Apresentam espatas muito grandes, mais ou menos enrugadas, semelhante a “pétalas” gigantes em forma de copo de leite, nas cores verde, verde-amarelado ou creme externamente e vinho internamente, que envolvem um espádice colunar, que tem função de atrair polinizadores por meio da produção de calor durante a noite. É na base da espata que estão localizadas as flores, muito numerosas, tanto masculinas (acima) quanto femininas (abaixo).

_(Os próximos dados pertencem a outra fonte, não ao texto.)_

(* ===== verification/PacketNodes.v ===== *)
(** * PacketNodes: the nodes of a packet

    The operations of [CommandHierarchyCreator] ([src/dive_core/command_hierarchy.cpp])
    that add the node of a packet with, below it, its registers and their fields, its
    fields, and the memory it refers to. *)

From S2P Require Import Prelude Wire Memory Pm4 StateTracker Emulate Topology Hierarchy EventInfo NodeTree.

#[local] Open Scope Z_scope.

(** ** Values *)

Definition nth_char (n : Z) (s : string) : string :=
  match String.get (Z.to_nat n) s with Some a => String a "" | None => "" end.

(** Two's complement of 32 bits. *)
Definition int32 (value : Z) : Z := let v := wrap 32 value in if v <? 2 ^ 31 then v else v - 2 ^ 32.

Fixpoint zeros (n : nat) : string := match n with O => "" | S n => "0" +:+ zeros n end.

(** [setfill('0') << setw(8)] in hexadecimal. *)
Definition hex8 (value : Z) : string := let s := hex value in zeros (8 - String.length s) +:+ s.

Section Nodes.
Context `{AdrenoPm4} `{Pm4Info} {M : Type} `{IMemoryManager M}.
Definition Creator_OnPacket (submit_index ib_index va_addr header : Z) : Handling bool :=
  c ← get_creator;
  '(ok, tracker) ← reads (fun mem =>
    '(ok, tracker, mem) ← base_OnPacket submit_index ib_index va_addr header (c_state_tracker c) mem;
    Done (ok, tracker, mem));
  update_creator (set_state_tracker tracker) ;;
  if negb ok then mret false
  else if negb (header_type header =? 4) && negb (header_type header =? 7) then mret true
  else
    packet_node_index ← parsing (AddPacketNode submit_index va_addr header (c_cur_ib_level c));
    on_creator (start_ranges packet_node_index) ;;
    on_creator (link_packet packet_node_index) ;;
    let opcode := if header_type header =? 7 then type7_opcode header else kUInt32Max in
    update_creator (fun c =>
      set_cmd_begin_packet_node_indices (c_cmd_begin_packet_node_indices c ++ [packet_node_index]) c) ;;
    (if opcode =? CP_SET_DRAW_STATE then CacheSetDrawStateGroupInfo submit_index va_addr packet_node_index header
     else mret ()) ;;
    c ← get_creator;
    is_event ← reads (IsEvent submit_index va_addr opcode (c_state_tracker c));
    (if (is_event : bool) then OnEvent submit_index va_addr opcode header packet_node_index
     else after_packet_node submit_index va_addr opcode packet_node_index) ;;
    c ← get_creator;
    (if negb (c_render_marker_index c =? kInvalidRenderMarkerIndex) then
       on_creator (add_shared_child kAllEventTopology (c_render_marker_index c) packet_node_index)
     else mret ()) ;;
    update_creator (set_last_added_node_index packet_node_index) ;;
    mret true.

(** ** Submits *)

(** The strings; [OutOfBounds] for an enumerator that has no name. *)
Definition engine_and_queue (engine_type : EngineType) (queue_type : QueueType) : outcome string :=
  engine ← vec_at kEngineTypeStrings engine_type;
  queue ← vec_at kQueueTypeStrings queue_type;
  Done (", Engine: " +:+ engine +:+ ", Queue: " +:+ queue).

Definition submit_string (submit_index : Z) (submit_info : SubmitInfo) : outcome string :=
  names ← engine_and_queue (m_engine_type submit_info) (m_queue_type submit_info);
  Done ("Submit: " +:+ pretty submit_index +:+ ", Num IBs: " +:+ pretty (wrap 32 (vec_size (m_ibs submit_info)))
        +:+ names +:+ ", Engine Index: " +:+ pretty (m_engine_index submit_info)
        +:+ ", Dummy Submit: " +:+ pretty (Z.b2z (m_is_dummy_submit submit_info))).

Definition Creator_OnSubmitStart (submit_index : Z) (submit_info : SubmitInfo) : Steps Creator () :=
  desc ← checked (submit_string submit_index submit_info);
  submit_node_index ← on_nodes (Creator_AddNode kSubmitNode desc (SubmitNode (m_engine_type submit_info) submit_index));
  add_child kSubmitTopology kRootNodeIndex submit_node_index ;;
  add_child kAllEventTopology kRootNodeIndex submit_node_index ;;
  on_nodes (SetSharedChildRootNodeIndex kSubmitTopology submit_node_index submit_node_index) ;;
  on_nodes (SetSharedChildRootNodeIndex kAllEventTopology submit_node_index submit_node_index) ;;
  modify (fun c => set_cur_ib_level 1 (set_cur_submit_node_index submit_node_index c)) ;;
  set_shared_parent submit_node_index ;;
  modify (fun c =>
    set_cur_ib_packet_node_index UINT64_MAX (set_ib_stack [] (set_start_node_stack (mkPerTopology [] [])
      (set_render_marker_index kInvalidRenderMarkerIndex (set_state_tracker (Tracker_Reset (c_state_tracker c))
        (set_new_event_start true (set_new_ib_start true (set_tracking_first_tile_pass_start false c)))))))).

(** [std::sort] is not stable: of elements with equal keys, any order. *)
Class StdSort := {
  std_sort {A} (key : A -> Z) (v : list A) : list A;
  std_sort_perm {A} (key : A -> Z) (v : list A) : std_sort key v ≡ₚ v;
  std_sort_sorted {A} (key : A -> Z) (v : list A) : StronglySorted (fun a b => key a <= key b) (std_sort key v)
}.
Lemma reg_bunch_in_fuel submit va count : forall fuel dword tr, (Z.to_nat (count - dword) <= fuel)%nat ->
  in_fuel (M := M) (reg_bunch_loop fuel submit va count dword tr).
Proof.
  induction fuel as [|fuel IH]; intros dword tr Hf mem; cbn [reg_bunch_loop];
    (destruct (Z.ltb_spec dword count); [|done]); [lia|].
  apply bind_in_fuel; [apply bind_in_fuel; [apply in_fuel_retrieve|by intros []]|]. intros [[o v] mem1].
  apply bind_in_fuel; [apply set_reg_loop_in_fuel|]. intros tr1. destruct (is_64_bit o); [|apply IH; lia].
  apply bind_in_fuel; [apply bind_in_fuel; [apply in_fuel_retrieve|by intros []]|]. intros [[o' v'] mem2].
  destruct (o' =? _); [|apply IH; lia]. apply bind_in_fuel; [apply set_reg_loop_in_fuel|]. intros tr2. apply IH. lia.
Qed.

Lemma set_reg_dwords_in_fuel submit va offset : forall n i tr,
  in_fuel (M := M) (set_reg_dwords n i submit va offset tr).
Proof.
  induction n as [|n IH]; intros i tr mem; cbn [set_reg_dwords]; [done|]. destruct (retrieve_dword _ _ _) as [v mem'].
  apply bind_in_fuel; [apply set_reg_loop_in_fuel|]. intros tr'. apply IH.
Qed.

Lemma type4_loop_in_fuel submit va header : forall fuel offset dword tr,
  (Z.to_nat (type4_count header - dword) <= fuel)%nat ->
  in_fuel (M := M) (type4_loop fuel submit va header offset dword tr).
Proof.
  induction fuel as [|fuel IH]; intros offset dword tr Hf mem; cbn [type4_loop];
    (destruct (Z.ltb_spec dword (type4_count header)); [|done]); [lia|].
  apply bind_in_fuel; [apply set_reg_dwords_in_fuel|]. intros [tr' mem']. apply IH. destruct (is_64_bit _); lia.
Qed.

Lemma base_OnPacket_in_fuel submit ix va header tr : in_fuel (fun mem : M =>
  '(ok, tracker, mem) ← base_OnPacket submit ix va header tr mem; Done (ok, tracker, mem)).
Proof.
  intros mem. apply bind_in_fuel; [|by intros [[??]?]]. unfold base_OnPacket, Tracker_OnPacket.
  apply bind_in_fuel.
  { destruct (is_packet _ _); [|done]. apply bind_in_fuel; [apply in_fuel_retrieve|by intros []]. }
  intros [tr1 mem1]. apply bind_in_fuel; [|by intros []].
  destruct (is_packet _ _); [apply reg_bunch_in_fuel; lia|]. destruct (_ =? _); [apply type4_loop_in_fuel; lia|done].
Qed.

(** *** Steps with the memory *)

Lemma wp_on_creator {A} bad (m : Steps Creator A) (Q : A -> Creator * M -> Prop) c mem :
  wp bad m (fun a c' => Q a (c', mem)) c -> wp bad (on_creator m) Q (c, mem).
Proof. unfold wp, on_creator. cbn [fst snd]. by destruct (m c) as [[a c']| |]. Qed.

Lemma wp_get_creator bad (Q : Creator -> Creator * M -> Prop) c mem : Q c (c, mem) -> wp bad get_creator Q (c, mem).
Proof. done. Qed.

Lemma wp_update_creator bad f (Q : () -> Creator * M -> Prop) c mem : Q () (f c, mem) -> wp bad (update_creator f) Q (c, mem).
Proof. done. Qed.

Lemma wp_reads {A} (m : Reads A) (Q : A -> Creator * M -> Prop) c mem : in_fuel m ->
  (forall a mem', Q a (c, mem')) -> wp True (reads m) Q (c, mem).
Proof. intros Hm HQ. specialize (Hm mem). unfold wp, reads. cbn [fst snd]. destruct (m mem) as [[a mem']| |]; [apply HQ|done|by destruct Hm]. Qed.
Lemma ensure_room_represents s rows : represents s rows -> es_size s < 2 ^ 24 ->
  exists s', ensure_room s = Done (Some s') /\ represents s' rows /\ es_size s' = es_size s /\ es_size s' < es_cap s'.
Proof.
  intros Hs Hlt. unfold ensure_room. pose proof (room_size _ (rep_room _ _ Hs)) as Hsz.
  destruct (Z.leb_spec (es_cap s) (es_size s)) as [Hle|Hgt]; [|by exists s].
  set (n := if 0 <? es_cap s then wrap 32 (es_cap s * 2) else kAlignment).
  assert (es_cap s < n <= 2 ^ 25) as Hn.
  { subst n. unfold kAlignment. destruct (Z.ltb_spec 0 (es_cap s)); [|lia]. rewrite wrap_small by (unfold in_width; lia). lia. }
  rewrite (proj2 (Z.leb_gt _ _)) by lia. destruct (Reserve_represents s rows n Hs) as (s' & E & Hs' & Es & Hc); [lia|].
  rewrite E. exists s'. split; [done|]. split; [done|]. split; [done|]. lia.
Qed.

Lemma Add_represents s rows : represents s rows -> es_size s < 2 ^ 24 ->
  exists s', Add s = Done (Z.of_nat (length rows), s') /\ represents s' (rows ++ [∅]).
Proof.
  intros Hs Hlt. destruct (ensure_room_represents s rows Hs Hlt) as (s1 & E1 & Hs1 & Es1 & Hfree).
  unfold Add. rewrite E1. cbn [mbind outcome_bind]. rewrite (rep_size _ _ Hs1) in *. pose proof (rep_room _ _ Hs1) as Hr.
  destruct (init_fields_spec (length rows) all_fields s1 Hr Hfree) as (s2 & E2 & ((Es & Ec & Eb & El) & Hz & Ho) & _).
  rewrite E2. cbn [mbind outcome_bind]. eexists. split; [reflexivity|]. rewrite Es, (rep_size _ _ Hs1).
  rewrite wrap_small by (unfold in_width; lia).
  assert (forall jd row', (rows ++ [∅]) !! jd = Some row' -> rows !! jd = Some row' \/ jd = length rows /\ row' = ∅) as Hrow.
  { intros jd row' [Hl|[Hge Hl]]%lookup_app_Some; [by left|]. apply list_lookup_singleton_Some in Hl as [? <-]. right. split; [lia|done]. }
  split; cbn [set_es_size es_size es_cap es_buffer es_is_set_buffer].
  - destruct Hr as [? ? ? ? ?]. rewrite (rep_size _ _ Hs1) in *. split; cbn [set_es_size es_size es_cap es_buffer es_is_set_buffer]; rewrite ?Ec, ?Eb, ?El; try done. lia.
  - rewrite Ec. apply Hs1.
  - rewrite length_app. cbn. lia.
  - intros id row f i Hl Hi. change (bytes_at _ _ _) with (value_at f id i s2). destruct (Hrow _ _ Hl) as [Hl'|[-> ->]].
    + destruct (represents_lookup _ _ _ _ Hs1 Hl'). rewrite Ho; try done; [by apply Hs1|].
      apply lookup_lt_Some in Hl'. lia.
    + unfold value_of. rewrite lookup_empty. apply Hz; [apply all_fields_complete|done].
  - intros id row f i Hl Hi. rewrite Eb. destruct (Hrow _ _ Hl) as [Hl'|[-> ->]]; [by apply Hs1|].
    rewrite (rep_clear _ _ Hs1).
    + unfold is_set_in. by rewrite lookup_empty, bool_decide_eq_false_2 by by intros [? ?].
    + rewrite (rep_size _ _ Hs1). pose proof (flag_range s1 f (length rows) i Hr Hfree Hi). lia.
  - intros b Hb. rewrite Eb. apply (rep_clear _ _ Hs1). rewrite (rep_size _ _ Hs1). rewrite kNumFields_eq in *. lia.
Qed.
(* ===== verification/EventFields.v ===== *)
(** * EventFields: the accessors of each field

    Models the members of [EventStateInfo], [src/dive_core/event_state.h], that are there
    for each field [X]: [XPtr], [X], [SetX], [IsXSet], [GetXName] and [GetXDescription].
    They are the operations of [EventState] on the field, so each block of members is a
    record of them. *)

From stdpp Require Import strings gmap.
From S2P Require Import Prelude Memory Pm4 EventState.
Import Field.

#[local] Open Scope Z_scope.

(** The members for a field; the index into an array is 0 for other fields. *)
Record FieldAccessors := mkAccessors {
  acc_field : EventField;
  acc_ptr : Z -> Z -> EventStateInfo -> Z;
  acc_get : Z -> Z -> EventStateInfo -> outcome (list byte);
  acc_set : Z -> Z -> list byte -> EventStateInfo -> outcome EventStateInfo;
  acc_is_set : Z -> Z -> EventStateInfo -> outcome bool;
  acc_name : string;
  acc_description : string
}.

Definition accessors (f : EventField) (name description : string) : FieldAccessors :=
  mkAccessors f (FieldPtr f) (GetField f) (SetField f) (IsSet f) name description.

Definition Topology_accessors : FieldAccessors :=
  accessors Topology "Topology" "The primitive topology for this event".
Definition PrimRestartEnabled_accessors : FieldAccessors :=
  accessors PrimRestartEnabled "PrimRestartEnabled" "Controls whether a special vertex index value is treated as restarting the assembly of primitives".
Definition PatchControlPoints_accessors : FieldAccessors :=
  accessors PatchControlPoints "PatchControlPoints" "Number of control points per patch".
Definition Viewport_accessors : FieldAccessors :=
  accessors Viewport "Viewport" "Defines the viewport transforms".
Definition Scissor_accessors : FieldAccessors :=
  accessors Scissor "Scissor" "Defines the rectangular bounds of the scissor for the corresponding viewport".
Definition DepthClampEnabled_accessors : FieldAccessors :=
  accessors DepthClampEnabled "DepthClampEnabled" "Controls whether to clamp the fragment’s depth values".
Definition RasterizerDiscardEnabled_accessors : FieldAccessors :=
  accessors RasterizerDiscardEnabled "RasterizerDiscardEnabled" "Controls whether primitives are discarded immediately before the rasterization stage".
Definition PolygonMode_accessors : FieldAccessors :=
  accessors PolygonMode "PolygonMode" "The triangle rendering mode".
Definition CullMode_accessors : FieldAccessors :=
  accessors CullMode "CullMode" "The triangle facing direction used for primitive culling".
Definition FrontFace_accessors : FieldAccessors :=
  accessors FrontFace "FrontFace" "A VkFrontFace value specifying the front-facing triangle orientation to be used for culling".
Definition DepthBiasEnabled_accessors : FieldAccessors :=
  accessors DepthBiasEnabled "DepthBiasEnabled" "Whether to bias fragment depth values".
Definition DepthBiasConstantFactor_accessors : FieldAccessors :=
  accessors DepthBiasConstantFactor "DepthBiasConstantFactor" "A scalar factor controlling the constant depth value added to each fragment.".
Definition DepthBiasClamp_accessors : FieldAccessors :=
  accessors DepthBiasClamp "DepthBiasClamp" "The maximum (or minimum) depth bias of a fragment".
Definition DepthBiasSlopeFactor_accessors : FieldAccessors :=
  accessors DepthBiasSlopeFactor "DepthBiasSlopeFactor" "A scalar factor applied to a fragment’s slope in depth bias calculations".
Definition LineWidth_accessors : FieldAccessors :=
  accessors LineWidth "LineWidth" "The width of rasterized line segments".
Definition RasterizationSamples_accessors : FieldAccessors :=
  accessors RasterizationSamples "RasterizationSamples" "A VkSampleCountFlagBits value specifying the number of samples used in rasterization".
Definition SampleShadingEnabled_accessors : FieldAccessors :=
  accessors SampleShadingEnabled "SampleShadingEnabled" "Whether sample shading is enabled".
Definition MinSampleShading_accessors : FieldAccessors :=
  accessors MinSampleShading "MinSampleShading" "Specifies a minimum fraction of sample shading if SampleShadingEnable is set to VK_TRUE".
Definition SampleMask_accessors : FieldAccessors :=
  accessors SampleMask "SampleMask" "Each bit in the sample mask is associated with a unique sample index as defined for the coverage mask. If the bit is set to 0, the coverage mask bit is set to 0".
Definition AlphaToCoverageEnabled_accessors : FieldAccessors :=
  accessors AlphaToCoverageEnabled "AlphaToCoverageEnabled" "Whether a temporary coverage value is generated based on the alpha component of the fragment’s first color output".
Definition DepthTestEnabled_accessors : FieldAccessors :=
  accessors DepthTestEnabled "DepthTestEnabled" "Whether depth testing is enabled".
Definition DepthWriteEnabled_accessors : FieldAccessors :=
  accessors DepthWriteEnabled "DepthWriteEnabled" "Whether depth writes are enabled. Depth writes are always disabled when DepthTestEnable is false.".
Definition DepthCompareOp_accessors : FieldAccessors :=
  accessors DepthCompareOp "DepthCompareOp" "Comparison operator used for the depth test".
Definition DepthBoundsTestEnabled_accessors : FieldAccessors :=
  accessors DepthBoundsTestEnabled "DepthBoundsTestEnabled" "Whether depth bounds testing is enabled".
Definition MinDepthBounds_accessors : FieldAccessors :=
  accessors MinDepthBounds "MinDepthBounds" "Minimum depth bound used in the depth bounds test".
Definition MaxDepthBounds_accessors : FieldAccessors :=
  accessors MaxDepthBounds "MaxDepthBounds" "Maximum depth bound used in the depth bounds test".
Definition StencilTestEnabled_accessors : FieldAccessors :=
  accessors StencilTestEnabled "StencilTestEnabled" "Whether stencil testing is enabled".
Definition StencilOpStateFront_accessors : FieldAccessors :=
  accessors StencilOpStateFront "StencilOpStateFront" "Front parameter of the stencil test".
Definition StencilOpStateBack_accessors : FieldAccessors :=
  accessors StencilOpStateBack "StencilOpStateBack" "Back parameter of the stencil test".
Definition LogicOpEnabled_accessors : FieldAccessors :=
  accessors LogicOpEnabled "LogicOpEnabled" "Whether to apply Logical Operations".
Definition LogicOp_accessors : FieldAccessors :=
  accessors LogicOp "LogicOp" "Which logical operation to apply".
Definition Attachment_accessors : FieldAccessors :=
  accessors Attachment "Attachment" "Per target attachment color blend states".
Definition BlendConstant_accessors : FieldAccessors :=
  accessors BlendConstant "BlendConstant" "A color constant used for blending".
Definition LRZEnabled_accessors : FieldAccessors :=
  accessors LRZEnabled "LRZEnabled" "Whether LRZ is enabled for depth".
Definition LRZWrite_accessors : FieldAccessors :=
  accessors LRZWrite "LRZWrite" "Whether LRZ write is enabled".
Definition LRZDirStatus_accessors : FieldAccessors :=
  accessors LRZDirStatus "LRZDirStatus" "LRZ direction".
Definition LRZDirWrite_accessors : FieldAccessors :=
  accessors LRZDirWrite "LRZDirWrite" "Whether LRZ direction write is enabled".
Definition ZTestMode_accessors : FieldAccessors :=
  accessors ZTestMode "ZTestMode" "Depth test mode".
Definition BinW_accessors : FieldAccessors :=
  accessors BinW "BinW" "Bin width".
Definition BinH_accessors : FieldAccessors :=
  accessors BinH "BinH" "Bin Height".
Definition WindowScissorTLX_accessors : FieldAccessors :=
  accessors WindowScissorTLX "WindowScissorTLX" "Window scissor Top Left X-coordinate".
Definition WindowScissorTLY_accessors : FieldAccessors :=
  accessors WindowScissorTLY "WindowScissorTLY" "Window scissor Top Left Y-coordinate".
Definition WindowScissorBRX_accessors : FieldAccessors :=
  accessors WindowScissorBRX "WindowScissorBRX" "Window scissor Bottom Right X-coordinate".
Definition WindowScissorBRY_accessors : FieldAccessors :=
  accessors WindowScissorBRY "WindowScissorBRY" "Window scissor Bottom Right Y-coordinate".
Definition RenderMode_accessors : FieldAccessors :=
  accessors RenderMode "RenderMode" "Whether in binning pass or rendering pass".
Definition BuffersLocation_accessors : FieldAccessors :=
  accessors BuffersLocation "BuffersLocation" "Whether the target buffer is in GMEM or SYSMEM".
Definition ThreadSize_accessors : FieldAccessors :=
  accessors ThreadSize "ThreadSize" "Whether the thread size is 64 or 128".
Definition EnableAllHelperLanes_accessors : FieldAccessors :=
  accessors EnableAllHelperLanes "EnableAllHelperLanes" "Whether all helper lanes are enabled of the 2x2 quad for fine derivatives".
Definition EnablePartialHelperLanes_accessors : FieldAccessors :=
  accessors EnablePartialHelperLanes "EnablePartialHelperLanes" "Whether 3 out of 4 helper lanes are enabled of the 2x2 quad for coarse derivatives".
Definition UBWCEnabled_accessors : FieldAccessors :=
  accessors UBWCEnabled "UBWCEnabled" "Whether UBWC is enabled for this attachment".
Definition UBWCLosslessEnabled_accessors : FieldAccessors :=
  accessors UBWCLosslessEnabled "UBWCLosslessEnabled" "Whether UBWC Lossless compression (A7XX+) is enabled for this attachment".
Definition UBWCEnabledOnDS_accessors : FieldAccessors :=
  accessors UBWCEnabledOnDS "UBWCEnabledOnDS" "Whether UBWC is enabled for this depth stencil attachment".
Definition UBWCLosslessEnabledOnDS_accessors : FieldAccessors :=
  accessors UBWCLosslessEnabledOnDS "UBWCLosslessEnabledOnDS" "Whether UBWC Lossless compression (A7XX+) is enabled for this depth stencil attachment".
Definition ResolveScissor_accessors : FieldAccessors :=
  accessors ResolveScissor "ResolveScissor" "Defines the rectangular bounds of the resolve operation".
Definition ResolveBaseGmem_accessors : FieldAccessors :=
  accessors ResolveBaseGmem "ResolveBaseGmem" "The base offset in Gmem for the resolve operation".
Definition ResolveBaseSysmem_accessors : FieldAccessors :=
  accessors ResolveBaseSysmem "ResolveBaseSysmem" "The base address in system memory for the resolve operation".
Definition ResolveFormat_accessors : FieldAccessors :=
  accessors ResolveFormat "ResolveFormat" "The format of the buffer being resolved".
Definition ResolveTileMode_accessors : FieldAccessors :=
  accessors ResolveTileMode "ResolveTileMode" "The tile mode of the buffer being resolved".

Definition event_accessors : list FieldAccessors :=
  [ Topology_accessors; PrimRestartEnabled_accessors; PatchControlPoints_accessors; Viewport_accessors;
    Scissor_accessors; DepthClampEnabled_accessors; RasterizerDiscardEnabled_accessors;
    PolygonMode_accessors; CullMode_accessors; FrontFace_accessors; DepthBiasEnabled_accessors;
    DepthBiasConstantFactor_accessors; DepthBiasClamp_accessors; DepthBiasSlopeFactor_accessors;
    LineWidth_accessors; RasterizationSamples_accessors; SampleShadingEnabled_accessors;
    MinSampleShading_accessors; SampleMask_accessors; AlphaToCoverageEnabled_accessors;
    DepthTestEnabled_accessors; DepthWriteEnabled_accessors; DepthCompareOp_accessors;
    DepthBoundsTestEnabled_accessors; MinDepthBounds_accessors; MaxDepthBounds_accessors;
    StencilTestEnabled_accessors; StencilOpStateFront_accessors; StencilOpStateBack_accessors;
    LogicOpEnabled_accessors; LogicOp_accessors; Attachment_accessors; BlendConstant_accessors;
    LRZEnabled_accessors; LRZWrite_accessors; LRZDirStatus_accessors; LRZDirWrite_accessors;
    ZTestMode_accessors; BinW_accessors; BinH_accessors; WindowScissorTLX_accessors;
    WindowScissorTLY_accessors; WindowScissorBRX_accessors; WindowScissorBRY_accessors;
    RenderMode_accessors; BuffersLocation_accessors; ThreadSize_accessors;
    EnableAllHelperLanes_accessors; EnablePartialHelperLanes_accessors; UBWCEnabled_accessors;
    UBWCLosslessEnabled_accessors; UBWCEnabledOnDS_accessors; UBWCLosslessEnabledOnDS_accessors;
    ResolveScissor_accessors; ResolveBaseGmem_accessors; ResolveBaseSysmem_accessors;
    ResolveFormat_accessors; ResolveTileMode_accessors ].

(** ** The accessors of a field are its own *)

Lemma event_accessors_fields : acc_field <$> event_accessors = all_fields.
Proof. reflexivity. Qed.

Lemma event_accessors_names : NoDup (acc_name <$> event_accessors).
Proof. apply (bool_decide_unpack _). by vm_compute. Qed.

Lemma event_accessors_own : Forall (fun a => a = accessors (acc_field a) (acc_name a) (acc_description a)) event_accessors.
Proof. repeat (apply Forall_cons; split; [reflexivity|]). constructor. Qed.

(** Fields are told apart by their names. *)
Lemma accessors_by_name a b : a ∈ event_accessors -> b ∈ event_accessors ->
  acc_field a = acc_field b <-> acc_name a = acc_name b.
Proof.
  intros (i & Ha)%list_elem_of_lookup (j & Hb)%list_elem_of_lookup.
  assert (forall {A} (g : FieldAccessors -> A), NoDup (g <$> event_accessors) -> g a = g b -> i = j) as Hinj.
  { intros A g Hn E. eapply NoDup_lookup; [exact Hn| |]; rewrite list_lookup_fmap; [by rewrite Ha|by rewrite Hb, E]. }
  split; intros E.
  - apply (Hinj _ acc_field) in E as <-; [congruence|]. rewrite event_accessors_fields. apply all_fields_NoDup.
  - apply (Hinj _ acc_name) in E as <-; [congruence|]. apply event_accessors_names.
Qed.

(** Of a state with elements, what is set through an accessor is what the same accessor
    returns of that element and index, and it is marked; every other accessor, element
    and index returns what it did. *)
Theorem accessors_independent s rows a id i value :
  represents s rows -> a ∈ event_accessors -> (id < length rows)%nat -> (i < array_count (acc_field a))%nat ->
  length value = element_size (acc_field a) ->
  exists s', acc_set a (Z.of_nat id) (Z.of_nat i) value s = Done s' /\
    forall b jd j, b ∈ event_accessors -> (jd < length rows)%nat -> (j < array_count (acc_field b))%nat ->
      let same := bool_decide ((acc_name b, jd, j) = (acc_name a, id, i)) in
      acc_get b (Z.of_nat jd) (Z.of_nat j) s' =
        (if same then Done value else acc_get b (Z.of_nat jd) (Z.of_nat j) s) /\
      acc_is_set b (Z.of_nat jd) (Z.of_nat j) s' =
        (if same then Done true else acc_is_set b (Z.of_nat jd) (Z.of_nat j) s).
Proof.
  intros Hs Ha Hid Hi Hv. pose proof event_accessors_own as Hown. rewrite Forall_forall in Hown.
  destruct (lookup_lt_is_Some_2 rows id Hid) as [row Hrow].
  destruct (SetField_represents s rows id row (acc_field a) i value Hs Hrow Hi Hv) as (s' & E & Hs').
  exists s'. rewrite (Hown a Ha). split; [exact E|]. intros b jd j Hb Hjd Hj. cbv zeta. rewrite (Hown b Hb) in *. cbn [accessors acc_get acc_is_set acc_name acc_field] in *.
  destruct (lookup_lt_is_Some_2 rows jd Hjd) as [row' Hrow'].
  assert (exists row'', <[id := <[(acc_field a, i) := value]> row]> rows !! jd = Some row'' /\
    (if decide (jd = id) then row'' = <[(acc_field a, i) := value]> row' else row'' = row')) as (row'' & Hl & Er).
  { destruct (decide (jd = id)) as [->|]; [|rewrite list_lookup_insert_ne by done; by exists row'].
    rewrite list_lookup_insert_eq by done. eexists. split; [done|]. congruence. }
  rewrite (GetField_represents s' _ jd row'' (acc_field b) j Hs' Hl Hj), (IsSet_represents s' _ jd row'' (acc_field b) j Hs' Hl Hj),
    (GetField_represents s rows jd row' (acc_field b) j Hs Hrow' Hj), (IsSet_represents s rows jd row' (acc_field b) j Hs Hrow' Hj).
  unfold value_of, is_set_in. case_bool_decide as Hsame.
  - injection Hsame as En -> ->. rewrite (proj2 (accessors_by_name b a Hb Ha) En) in *. rewrite decide_True in Er by done. subst row''.
    rewrite lookup_insert_eq. by rewrite bool_decide_eq_true_2.
  - assert (row'' !! (acc_field b, j) = row' !! (acc_field b, j)) as ->; [|done]. case_decide; subst; [|done].
    apply lookup_insert_ne. intros [= Ef ->]. apply Hsame. by rewrite (proj1 (accessors_by_name b a Hb Ha)).
Qed.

Todo esse conjunto descrito é sustentado por uma haste espessa, de coloração bem mais escura junto de pontos verde-claros, junto da qual permanecem as brácteas secas, que cumpriram sua função inicial de proteger as flores da planta. É interessante observar que, embora a flor-cadáver tenha a maior inflorescência do mundo, suas flores são relativamente pequenas individualmente. Segundo relatos, são formadas em plantas com cerca de 10 anos de idade e, a partir daí, a cada 4 anos;
Flor-cadáver: tudo isso fora do chão é a inflorescência, cujo caule está sob a terra. Imagem gerada com IA. 05/08/2025
Frutificação: também raros, já que acompanham o ciclo de floração da espécie;
Uso paisagístico: a flor-cadáver é uma espécie mais adequada para colecionadores e aficionados por plantas, uma vez que não apresenta atributos ornamentais relevantes. Suas folhas, apesar de interessantíssimas pelo tamanho, não têm nada de especial para o público em geral e as flores, apesar de extremamente chamativas, exóticas e belas, são extremamente raras e não devem ser consideradas no dia a dia de um jardim.